Introduction We hypothesized that patients with complex regional pain syndrome (CRPS) would describe a more negative pain phenotype including higher pain severity, more neuropathic pain descriptors, more centralized pain symptoms, poorer physical function, and more affective distress when compared with patients with neuropathic pain of the extremities not meeting CRPS criteria.
Materials and methods This was a retrospective cross-sectional study conducted at a tertiary pain center. The sample included 212 patients who met Budapest Criteria for CRPS and 175 patients with neuropathic pain of the extremities who did not meet criteria. All patients completed a packet of questionnaires before their initial visit containing validated outcome measures assessing pain severity, pain interference, physical functioning, depression, anxiety, and catastrophizing.
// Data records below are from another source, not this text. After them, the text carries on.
(** * Dead man's switch: the trigger service and its sweep, verified

    A shallow embedding of the two Go sources of package [deadmod]:

    - the service itself (HTTP router, trigger lifecycle on Cloud Datastore,
      cron sweep), embedded in [Module Deadmod];
    - [handler.go], the stand-alone router with stub operations, embedded in
      [Module Handler].

    The pieces of the Go runtime and of the client libraries that the package
    calls are gathered in [Module Go].

    Conventions. What a function reads from the outside (the clock, a fresh
    UUID, the failures of the store and of the HTTP client) is a record that
    it takes as an argument; the store is a finite map that it takes and
    returns; the response writer is a value that it takes and returns. A
    [context.Context] is not represented. The log lines of the request
    handlers are left out, those of the sweep are part of its trace. *)

From Stdlib Require Import ZArith String Ascii List Lia.
From stdpp Require Import gmap strings list fin_maps sorting pretty.

Local Open Scope Z_scope.

(** ** The Go side: integers, time, strings, errors, responses *)

Module Go.

(** [int] is 64 bits wide here: the package converts [time.Hour]
    (3600000000000) to [int], which a 32-bit [int] cannot hold. *)
Definition int_min : Z := - 2 ^ 63.
Definition int_max : Z := 2 ^ 63 - 1.

Definition in_int (z : Z) : bool := (int_min <=? z) && (z <=? int_max).

(** Two's complement wrap-around of signed 64-bit arithmetic. *)
Definition wrap64 (z : Z) : Z := (z + 2 ^ 63) mod 2 ^ 64 - 2 ^ 63.

Definition int_mul (a b : Z) : Z := wrap64 (a * b).

(** [time.Duration]: a signed 64-bit count of nanoseconds. *)
Definition Duration : Type := Z.
Definition Second : Duration := 1000000000.
Definition Hour : Duration := 3600 * Second.

(** [time.Time]: an instant, counted in nanoseconds from the Unix epoch.
    [time.Time] itself holds 64-bit seconds, so that [Add] of a [Duration]
    to a clock reading never leaves its range. *)
Definition Time : Type := Z.

(** Seconds between the zero [time.Time] (year 1) and the Unix epoch. *)
Definition unixToInternal : Z := 62135596800.

(** [t.Truncate(d)]: round [t] down to a multiple of [d] since the zero
    time; [t] itself when [d <= 0]. *)
Definition Truncate (t : Time) (d : Duration) : Time :=
  if d <=? 0 then t else t - (t + unixToInternal * Second) mod d.

(** [t.Add(d)]. *)
Definition Add (t : Time) (d : Duration) : Time := t + d.

(** [strings.Split(s, "/")]: one more segment than there are slashes. *)
Fixpoint Split (s : string) : list string :=
  match s with
  | EmptyString => [EmptyString]
  | String c rest =>
      if Ascii.eqb c "/" then EmptyString :: Split rest
      else match Split rest with
           | seg :: segs => String c seg :: segs
           | [] => [String c EmptyString]
           end
  end.

(** [strconv.Itoa] on a length. *)
Definition Itoa (n : nat) : string := pretty n.

(** Errors that come out of the client libraries: the two sentinel
    values the package compares against, and every other failure. *)
Inductive lib_error : Type :=
| ErrNoSuchEntity                 (* datastore.ErrNoSuchEntity *)
| Done                            (* iterator.Done *)
| Failure (msg : string).         (* network, deadline, quota, ... *)

Definition lib_error_Error (e : lib_error) : string :=
  match e with
  | ErrNoSuchEntity => "datastore: no such entity"
  | Done => "no more items in iterator"
  | Failure msg => msg
  end.

#[global] Instance lib_error_eq_dec : EqDecision lib_error.
Proof. solve_decision. Defined.

Inductive result (E A : Type) : Type :=
| Ok (a : A)
| Err (e : E).
Arguments Ok {E A} a.
Arguments Err {E A} e.

(** The package [github.com/satori/go.uuid], as far as it is used:
    [FromString] yields a value and an error (the value is whatever was
    decoded before the error), [String] prints the canonical form. *)
Class UuidLib : Type := {
  UUID : Type;
  FromString : string -> UUID * option string;
  UUID_String : UUID -> string
}.

(** The [net/http] status codes the package names. *)
Definition StatusOK : Z := 200.
Definition StatusNoContent : Z := 204.
Definition StatusTemporaryRedirect : Z := 307.
Definition StatusNotFound : Z := 404.
Definition StatusMethodNotAllowed : Z := 405.
Definition StatusUnprocessableEntity : Z := 422.
Definition StatusInternalServerError : Z := 500.

(** *** The response writer

    What the handler has sent so far: the header fields it has set
    itself, the status line once it is written, and the body, chunk by
    chunk. A body chunk is plain text or the JSON encoding of a value of
    type [J]. The fields that the server adds by itself on the way out (the
    date, a content type guessed from the first bytes when the handler set
    none, the length of a short body) are not part of [rw_header]. *)
Section Writer.
Context {J : Type}.

Inductive Chunk : Type :=
| Text (s : string)
| Json (v : J).

Record ResponseWriter : Type := {
  rw_header : list (string * string);
  rw_status : option Z;
  rw_body : list Chunk
}.

Definition fresh_writer : ResponseWriter :=
  {| rw_header := []; rw_status := None; rw_body := [] |}.

(** [rw.Header().Add(k, v)]; header fields set after the status line
    went out are not sent. *)
Definition Header_Add (k v : string) (w : ResponseWriter)
  : ResponseWriter :=
  match rw_status w with
  | None => {| rw_header := rw_header w ++ [(k, v)];
               rw_status := rw_status w;
               rw_body := rw_body w |}
  | Some _ => w
  end.

(** [rw.WriteHeader(code)]; a second call is ignored. *)
Definition WriteHeader (code : Z) (w : ResponseWriter) : ResponseWriter :=
  match rw_status w with
  | None => {| rw_header := rw_header w;
               rw_status := Some code;
               rw_body := rw_body w |}
  | Some _ => w
  end.

(** [rw.Write(b)]; the first write sends status 200 when none was
    set. *)
Definition Write (c : Chunk) (w : ResponseWriter) : ResponseWriter :=
  let w' := WriteHeader StatusOK w in
  {| rw_header := rw_header w';
     rw_status := rw_status w';
     rw_body := rw_body w' ++ [c] |}.
End Writer.
Arguments Chunk J : clear implicits.
Arguments ResponseWriter J : clear implicits.

(** An inbound request, as far as the router looks at it. The body is
    kept in the handler's own representation [B]. *)
Record Request (B : Type) : Type := {
  Method : string;
  Path : string;
  Body : B
}.
Arguments Method {B} r.
Arguments Path {B} r.
Arguments Body {B} r.

(** [segments[i]] behind a length check. *)
Definition seg (segments : list string) (i : nat) : string :=
  nth i segments EmptyString.

End Go.

Export Go.

(** ** The service *)

Module Deadmod.

(** [DeadMansTrigger], the one entity. *)
Record DeadMansTrigger : Type := {
  Id : string;
  DueToFire : Time;
  HoursBetweenFire : Z;
  Checkins : list Time;
  FireURL : string;
  FirePayload : string
}.

#[global] Instance DeadMansTrigger_eq_dec : EqDecision DeadMansTrigger.
Proof. solve_decision. Defined.

(** [StatusCodeError] and the [error] interface: an error value is either
    a [*StatusCodeError] of this package or an error of a library. *)
Record StatusCodeError : Type := {
  StatusCode : Z;
  Message : string
}.

Inductive error : Type :=
| StatusErr (e : StatusCodeError)
| LibErr (e : lib_error).

Definition Error (e : error) : string :=
  match e with
  | StatusErr sc => Message sc
  | LibErr le => lib_error_Error le
  end.

Definition notFound : StatusCodeError :=
  {| StatusCode := StatusNotFound;
     Message := "The requested URL could not be found" |}.

Abbreviation Writer := (ResponseWriter DeadMansTrigger).

(** *** The datastore

    Every key the package builds has kind ["DMT"]; a key is represented by
    its name. A call to the store either fails with the error the
    environment injects, or acts on the map. *)
Definition Kind : string := "DMT".

Abbreviation Store := (gmap string DeadMansTrigger).

Definition store_Get (flt : option lib_error) (s : Store) (key : string)
  : result lib_error DeadMansTrigger :=
  match flt with
  | Some e => Err e
  | None => match s !! key with
            | Some entity => Ok entity
            | None => Err ErrNoSuchEntity
            end
  end.

Definition store_Put (flt : option lib_error) (s : Store) (key : string)
    (entity : DeadMansTrigger) : option lib_error * Store :=
  match flt with
  | Some e => (Some e, s)
  | None => (None, <[key := entity]> s)
  end.

(** Deleting a key that holds no entity is not an error in Cloud
    Datastore. *)
Definition store_Delete (flt : option lib_error) (s : Store) (key : string)
  : option lib_error * Store :=
  match flt with
  | Some e => (Some e, s)
  | None => (None, delete key s)
  end.

(** *** What a request handler reads from its surroundings *)
Record Env `{UuidLib} : Type := {
  env_now : Time;                    (* time.Now() *)
  env_newV4 : UUID;                  (* uuid.NewV4() *)
  env_baseURL : string;              (* baseURL, set by init() *)
  env_get : option lib_error;        (* failure of store.Get, if any *)
  env_put : option lib_error;        (* failure of store.Put, if any *)
  env_delete : option lib_error      (* failure of store.Delete, if any *)
}.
Results Patients with CRPS reported higher physical disability (p=0.022) and more neuropathic pain symptoms (p=0.002) than patients not meeting CRPS criteria, but the groups did not otherwise differ significantly. There were no significant differences in pain severity or affective distress, despite power analyses suggesting the ability to detect small to medium effect sizes (d=0.29; w=0.14). Subanalyses of differences in neuropathic pain symptoms revealed that patients with CRPS, compared with patients not meeting CRPS criteria, were more likely to report pain with light touch (p=0.003), sudden pain attacks (p=0.003), pain with cold or heat (p=0.002), sensation of numbness (p=0.042), and pain with slight pressure (p=0.018).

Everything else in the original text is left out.